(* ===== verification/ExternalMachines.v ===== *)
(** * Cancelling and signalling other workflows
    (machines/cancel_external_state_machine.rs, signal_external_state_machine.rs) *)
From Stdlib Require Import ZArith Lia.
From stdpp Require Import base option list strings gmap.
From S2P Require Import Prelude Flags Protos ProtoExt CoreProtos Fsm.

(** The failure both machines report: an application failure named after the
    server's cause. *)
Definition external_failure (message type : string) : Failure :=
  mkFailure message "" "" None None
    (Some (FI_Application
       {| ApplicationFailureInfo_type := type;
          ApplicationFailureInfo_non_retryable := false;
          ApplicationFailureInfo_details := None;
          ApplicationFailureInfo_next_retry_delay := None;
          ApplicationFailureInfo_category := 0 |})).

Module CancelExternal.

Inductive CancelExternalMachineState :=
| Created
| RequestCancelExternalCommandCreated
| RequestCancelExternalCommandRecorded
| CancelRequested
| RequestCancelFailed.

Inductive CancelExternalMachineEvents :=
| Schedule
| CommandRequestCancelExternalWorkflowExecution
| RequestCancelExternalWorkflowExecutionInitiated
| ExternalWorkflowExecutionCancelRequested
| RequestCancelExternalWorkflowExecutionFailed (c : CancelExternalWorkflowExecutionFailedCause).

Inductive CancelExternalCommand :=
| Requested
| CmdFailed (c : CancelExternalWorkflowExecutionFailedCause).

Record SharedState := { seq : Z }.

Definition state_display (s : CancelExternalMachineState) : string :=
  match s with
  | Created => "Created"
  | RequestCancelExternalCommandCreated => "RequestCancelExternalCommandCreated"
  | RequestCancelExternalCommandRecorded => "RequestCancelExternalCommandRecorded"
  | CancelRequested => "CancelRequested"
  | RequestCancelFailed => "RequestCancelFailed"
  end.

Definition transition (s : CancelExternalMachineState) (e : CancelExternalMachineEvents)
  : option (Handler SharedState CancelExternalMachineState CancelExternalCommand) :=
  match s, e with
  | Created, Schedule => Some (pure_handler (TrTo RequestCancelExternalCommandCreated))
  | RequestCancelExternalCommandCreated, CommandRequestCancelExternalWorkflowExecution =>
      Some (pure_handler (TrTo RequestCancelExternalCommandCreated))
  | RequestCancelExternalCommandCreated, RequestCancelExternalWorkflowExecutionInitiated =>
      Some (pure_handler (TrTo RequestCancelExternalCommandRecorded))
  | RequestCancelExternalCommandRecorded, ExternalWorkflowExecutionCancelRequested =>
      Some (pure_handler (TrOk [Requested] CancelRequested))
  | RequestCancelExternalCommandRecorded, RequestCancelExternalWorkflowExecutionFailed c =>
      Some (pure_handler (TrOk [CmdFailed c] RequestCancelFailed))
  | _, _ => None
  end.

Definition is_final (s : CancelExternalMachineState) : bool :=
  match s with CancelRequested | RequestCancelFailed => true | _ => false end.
• • •
### Problem details
Looking at the data above, work out how many lines contain "RequestCancelExternalWorkflowExecutionFailed" and answer with the figure only.

### Answer section
2